Okla. Admin. Code § 317:30-3-1 - [Effective9/14/2022]Creation and implementation of rules; applicability
(a) Medical rules of the Oklahoma Health Care Authority (OHCA) are set by the Oklahoma Health Care Authority Board. The rules are based upon the recommendations of the Chief Executive Officer of the Authority, the Deputy Administrator for Health Policy, the Medicaid Operations State Medicaid Director, and the Advisory Committee on Medical Care for Public Assistance Recipients. The Medicaid Operations State Medicaid Director is responsible for implementing medical policies and programs and directing the Fiscal Agent with regard to proper payment of claims.
(b) Payment to practitioners under Medicaid is made for services clearly identifiable as personally rendered services performed on behalf of a specific patient. There are no exceptions to personally rendered services unless specifically set out in coverage guidelines.
(c) Payment is made on behalf of Medicaid eligible individuals for services within the scope of the Authority medical programs. Services cannot be paid under Medicaid for ineligible individuals or for services not covered under the scope of medical programs or that do not meet documentation requirements. These claims will be denied, or in some instances upon post-payment review, payment will be recouped.
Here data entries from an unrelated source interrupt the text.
(** Every way a run can end, with what led to it. *)
Lemma ending_cases b e argv :
  ending b e argv = Exit 0
  \/ (ending b e argv = Exit 1 /\ In (Stderr only_one_file) (trace b e argv))
  \/ (ending b e argv = Exit (exec_result e)
      /\ In (Exec (exec_result e)) (trace b e argv))
  \/ (ending b e argv = Terminate
      /\ exists site x,
           fault e = Some (site, x)
           /\ (site = CallContextCreate
               \/ ENABLE_STACKTRACE b <> None
               \/ x = other_exception))
  \/ (ending b e argv = UndefinedBehaviour
      /\ (given "l" (parsed_options argv) = true
          \/ if_nonzero (ENABLE_STACKTRACE b) = true
             /\ temp_locations e = [])).
Proof.
  unfold ending, trace.
  destruct (configure_result b argv) as [[cfg Hc]|[Hc|[[Hc Hin]|[Hc Hg]]]].
  2-4: rewrite main_stops by (intros ?; rewrite Hc; discriminate);
       rewrite Hc; cbn [fst snd]; tauto.
  rewrite (main_normal b e argv cfg Hc). cbn [fst snd].
  destruct (bring_up_result b e cfg) as [Hb|[(x & Hb & Hf)|(Hb & Hs & Ht)]];
    rewrite Hb; cbn [outcome_of].
  - pose proof (decode_and_run_through b e (set_context cfg sr_context)) as Hd.
    destruct Hd as [Hdec Hok|Hdec Hw|Hdec Hs Hw|x Hdec Hs Hw]; cbn [outcome_of].
    + left. cbn. now rewrite (configure_ret b argv cfg Hc).
    + right. right. left. split; [reflexivity|].
      apply window_normal in Hw as [Hexec _].
      apply existsb_exists in Hexec as (ev & Hev & His).
      assert (ev = Exec (exec_result e)).
      { revert Hev His. clear.
        window_cases b e (set_context cfg sr_context); intros H His;
          repeat (destruct H as [H|H]; [subst ev; try discriminate His|]);
          try reflexivity; destruct H. }
      subst ev. do 3 (apply in_or_app; right). apply in_or_app. now left.
    + left. cbn. now rewrite (configure_ret b argv cfg Hc).
    + right. right. right. left. split; [reflexivity|].
      destruct (window_fault _ _ _ _ Hw) as (site & Hf & _).
      exists site, x. split; [exact Hf|]. tauto.
  - right. right. right. left. split; [reflexivity|].
    exists CallContextCreate, x. split; [exact Hf|]. now left.
  - right. right. right. right. split; [reflexivity|]. right. now split.
Qed.
(** * scrape_youtube_channels.py: a shallow embedding and its properties

    The script lists the videos of a playlist page by page ([get_videos]),
    fetches view counts in batches of fifty ([get_view_counts]), merges the
    two ([get_video_data]) and writes one CSV file per channel
    ([write_data]).

    Python dictionaries with string keys are [gmap string string]; the two
    remote endpoints are deterministic responders whose answer may depend
    on everything that was asked before; every request is recorded in a
    log, so that the number and the order of the requests can be stated.
    Strings stand for their UTF-8 byte sequences. *)

From stdpp Require Import gmap strings pretty list fin_maps.
From Stdlib Require Import Ascii Zify ZifyNat.

(** Linear arithmetic that also knows quotients and remainders. *)
Ltac Zify.zify_post_hook ::= Z.to_euclidean_division_equations.

(** ** Constants of the module *)

Definition BASE_URL : string := "https://www.googleapis.com/youtube/v3/playlistItems".
Definition VIDEO_BASE_URL : string := "https://www.youtube.com/watch?v=".
Definition VIDEO_DETAILS_URL : string := "https://www.googleapis.com/youtube/v3/videos".

(** ** Requests and responses *)

(** The [params] dictionary of [get_videos]; [pageToken] is absent on the
    first request. *)
Record PlaylistParams := {
  pl_part : string;
  pl_playlistId : string;
  pl_maxResults : nat;
  pl_key : option string;
  pl_pageToken : option string
}.

(** One element of [data['items']] of the listing endpoint:
    [item['snippet']['title']] and [item['snippet']['resourceId']['videoId']]. *)
Record PlaylistItem := {
  snippet_title : string;
  snippet_videoId : string
}.

(** The parsed body of a listing response; [nextPageToken] is what
    [data.get('nextPageToken')] returns. *)
Record PlaylistPage := {
  items : list PlaylistItem;
  nextPageToken : option string
}.

(** The [params] dictionary of [get_view_counts]. *)
Record VideosParams := {
  vp_part : string;
  vp_id : string;
  vp_key : option string
}.

(** One element of [data['items']] of the statistics endpoint:
    [item['id']] and [item['statistics']['viewCount']]. *)
Record VideoItem := {
  item_id : string;
  viewCount : string
}.

Record VideosPage := {
  stat_items : list VideoItem
}.

(** The outside world: the environment variable read into [API_KEY] and the
    two endpoints.  An endpoint sees the requests made to it so far and the
    current one; [None] stands for a transport failure or a body lacking a
    field the code indexes, both of which raise. *)
Record World := {
  API_KEY : option string;
  playlistItems_api : list PlaylistParams -> PlaylistParams -> option PlaylistPage;
  videos_api : list VideosParams -> VideosParams -> option VideosPage
}.

(** The requests issued so far, oldest first. *)
Record Log := {
  listing_log : list PlaylistParams;
  stats_log : list VideosParams
}.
(d) Payment to practitioners on behalf of Medicaid eligible individuals is made only for services that are medically necessary and essential to the diagnosis and treatment of the patient's presenting problem. Well patient examinations and diagnostic testing are not covered for adults unless specifically set out in coverage guidelines.
(e) The scope of the medical program for eligible children is the same as for adults except as further set out under EPSDT.
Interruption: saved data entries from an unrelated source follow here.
Lemma find_none {A} (p : A -> bool) (l : list A) :
  (forall x, In x l -> p x = false) -> find p l = None.
Proof.
  induction l as [|x l IH]; simpl; [reflexivity|]. intros Hall.
  rewrite (Hall x) by now left. apply IH. intros; apply Hall; now right.
Qed.

Lemma find_some {A} (p : A -> bool) (l : list A) (x : A) :
  find p l = Some x -> In x l /\ p x = true.
Proof.
  induction l as [|y l IH]; simpl; [discriminate|].
  destruct (p y) eqn:Hy.
  - intros [= <-]. split; [now left | assumption].
  - intros Hx. destruct (IH Hx). split; [now right | assumption].
Qed.

Lemma balance_matches_spec recipientKey mintAddress balance :
  balance_matches recipientKey mintAddress balance = true <->
  owner balance = Some (toBase58 recipientKey) /\
  mint balance = toBase58 mintAddress.
Proof.
  unfold balance_matches. rewrite andb_true_iff, String.eqb_eq.
  destruct (owner balance) as [o|].
  - rewrite String.eqb_eq. split; intros [Ho Hm]; split; congruence.
  - split; intros [Ho Hm]; discriminate.
Qed.

(** C2, amended.  Whatever else holds, a native-asset transaction none of
    whose static account keys is the recipient of the requirements is
    rejected, and so is a token transaction after which no token balance
    of the mint of the asset is owned by the recipient. *)
Theorem verify_recipient_strict connection signature requirements
    commitment :
  (token requirements = SOL ->
   (forall tx keys recipientKey,
      getTransaction connection signature commitment = Ok (Some tx) ->
      getAccountKeys tx = Ok keys ->
      PublicKey_new (recipient requirements) = Ok recipientKey ->
      forall key, In key keys -> PublicKey_equals key recipientKey = false) ->
   verifyPaymentTransaction connection signature requirements commitment
   = Ok false) /\
  (token requirements <> SOL ->
   (forall tx recipientKey mintAddress,
      getTransaction connection signature commitment = Ok (Some tx) ->
      PublicKey_new (recipient requirements) = Ok recipientKey ->
      PublicKey_new (TOKEN_MINTS (network requirements) (token requirements))
      = Ok mintAddress ->
      forall balance, In balance (posts_of tx) ->
        ~ (owner balance = Some (toBase58 recipientKey) /\
           mint balance = toBase58 mintAddress)) ->
   verifyPaymentTransaction connection signature requirements commitment
   = Ok false).
Proof.
  split; intros Htoken Habsent;
    unfold verifyPaymentTransaction, verify_body;
    (destruct (getTransaction connection signature commitment)
       as [[tx|]|e] eqn:Htx; simpl; try reflexivity);
    (destruct (meta_err tx); [reflexivity|]);
    (destruct (too_young connection commitment tx) as [[]|]; simpl;
       try reflexivity);
    unfold verify_transfer;
    (destruct (PublicKey_new (recipient requirements)) as [r|] eqn:Hr; simpl;
       [|reflexivity]);
    (destruct (BigInt (amount requirements)) as [expectedAmount|]; simpl;
       [|reflexivity]).
  - rewrite Htoken. unfold verify_native.
    destruct (getAccountKeys tx) as [keys|] eqn:Hkeys; simpl; [|reflexivity].
    assert (findIndex (fun key => PublicKey_equals key r) keys = None) as ->
      by (apply findIndex_none; eauto).
    reflexivity.
  - assert (Hbranch :
      match token requirements with
      | SOL => verify_native tx r expectedAmount
      | _ => verify_token tx requirements r expectedAmount
      end = verify_token tx requirements r expectedAmount)
      by (destruct (token requirements); congruence).
    rewrite Hbranch. unfold verify_token.
    destruct (PublicKey_new (TOKEN_MINTS _ _)) as [mintAddress|] eqn:Hmint;
      simpl; [|reflexivity].
    destruct (getAssociatedTokenAddress mintAddress r); simpl; [|reflexivity].
    fold (posts_of tx). rewrite find_none; [reflexivity|].
    intros balance Hin.
    destruct (balance_matches r mintAddress balance) eqn:E; [|reflexivity].
    apply balance_matches_spec in E.
    now apply (Habsent tx r mintAddress eq_refl eq_refl eq_refl) in Hin.
Qed.
Lemma reject_pending_frame entries w :
  issued (reject_pending entries w) = issued w
  ∧ sent (reject_pending entries w) = sent w
  ∧ invoked (reject_pending entries w) = invoked w
  ∧ logged (reject_pending entries w) = logged w.
Proof.
  revert w. induction entries as [ | [k [f t]] entries IH]; intros w; [ done | ].
  simpl. destruct (IH (if is_done f (cancel t w) then cancel t w
                       else settle f (FException closed_error) (cancel t w)))
    as (-> & -> & -> & ->).
  destruct (is_done f (cancel t w)); simpl; by autorewrite with frame.
Qed.

(** A future that is done keeps its state through the sweep. *)
Lemma reject_pending_done_stable entries w f s :
  futures w !! f = Some s → future_done s = true →
  futures (reject_pending entries w) !! f = Some s.
Proof.
  revert w. induction entries as [ | [k [f0 t0]] entries IH]; intros w Hf Hd;
    [ done | ].
  simpl. apply IH; [ | done ].
  destruct (is_done f0 (cancel t0 w)) eqn:Hdone; simpl.
  - by rewrite cancel_futures.
  - rewrite cancel_futures. rewrite list_lookup_insert_ne; [ done | ].
    intros ->. rewrite cancel_is_done in Hdone. unfold is_done in Hdone.
    rewrite Hf in Hdone. congruence.
Qed.

Lemma reject_pending_loop entries :
  ∀ (P : gmap Z (nat * nat)) (w : World),
    InvC (_request_id (client w)) P (futures w) (timers w) (issued w) (settled w) →
    NoDup entries.*1 →
    (∀ k e, (k, e) ∈ entries → P !! k = Some e) →
    let w' := reject_pending entries w in
    let P' := foldl (λ P k, delete k P) P entries.*1 in
    InvC (_request_id (client w)) P' (futures w') (timers w') (issued w') (settled w')
    ∧ (LiveC P (futures w) (issued w) → LiveC P' (futures w') (issued w'))
    ∧ (∀ k f t, (k, (f, t)) ∈ entries →
       futures w' !! f = Some (FException closed_error)).
Proof.
  induction entries as [ | [k [f t]] entries IH]; intros P w I Hnd Hin.
  - cbv zeta. simpl. split; [ done | ]. split; [ done | ].
    intros k f t H. by apply elem_of_nil in H.
  - assert (P !! k = Some (f, t)) as HP by (apply Hin; left).
    destruct (inv_pending _ _ _ _ _ _ I _ _ _ HP)
      as (Hk & -> & Hf & (tm & Htm & Harm) & _).
    apply NoDup_cons in Hnd as [Hk_notin Hnd].
    set (w2 := settle f (FException closed_error)
                 (set_timers
                    (<[f := mkTimer (t_request_id tm) (t_method tm) Cancelled]>
                       (timers w)) w)).
    assert (reject_pending ((k, (f, f)) :: entries) w = reject_pending entries w2)
      as Estep.
    { simpl. rewrite (cancel_armed f tm) by done.
      unfold is_done. simpl. by rewrite Hf. }
    assert (InvC (_request_id (client w2)) (delete k P) (futures w2) (timers w2)
              (issued w2) (settled w2)) as I2.
    { subst w2. simpl. by eapply InvC_retire_settle. }
    destruct (IH (delete k P) w2 I2 Hnd) as (I3 & L3 & F3).
    { intros k' e' Hin'. rewrite lookup_delete_ne.
      - apply Hin. by right.
      - intros ->. apply Hk_notin. apply list_elem_of_fmap. by exists (k', e'). }
    cbv zeta. rewrite Estep. simpl foldl. split; [ exact I3 | ]. split.
    + intros L. apply L3. subst w2. simpl. by eapply LiveC_retire_settle.
    + intros k' f' t' [[= -> -> ->] | Hin']%elem_of_cons.
      * apply reject_pending_done_stable; [ | done ].
        subst w2. simpl. apply list_lookup_insert_eq. by apply lookup_lt_Some in Hf.
      * by eapply F3.
Qed.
(f) Services provided within the scope of the Oklahoma Medicaid Program shall meet medical necessity criteria. Requests by medical services providers for services in and of itself shall not constitute medical necessity. The Oklahoma Health Care Authority shall serve as the final authority pertaining to all determinations of medical necessity. Medical necessity is established through consideration of the following standards:
(1) Services must be medical in nature and must be consistent with accepted health care practice standards and guidelines for the prevention, diagnosis or treatment of symptoms of illness, disease or disability;
(2) Documentation submitted in order to request services or substantiate previously provided services must demonstrate through adequate objective medical records, evidence sufficient to justify the client's need for the service;
(3) Treatment of the client's condition, disease or injury must be based on reasonable and predictable health outcomes;
(4) Services must be necessary to alleviate a medical condition and must be required for reasons other than convenience for the client, family, or medical provider;
(5) Services must be delivered in the most cost-effective manner and most appropriate setting; and
(6) Services must be appropriate for the client's age and health status and developed for the client to achieve, maintain or promote functional capacity.
(g) Emergency medical condition means a medical condition including injury manifesting itself by acute symptoms of sufficient severity (including severe pain) such that the absence of immediate medical attention could reasonably be expected, by a reasonable and prudent layperson, to result in placing the patient's health in serious jeopardy, serious impairment to bodily function, or serious dysfunction of any bodily organ or part.
(h) Verbal or written interpretations of policy and procedure in singular instances is made on a case by case basis and shall not be binding on this Agency or override its policy of general applicability.
(i) The rules and policies in this part apply to all providers of service who participate in the program.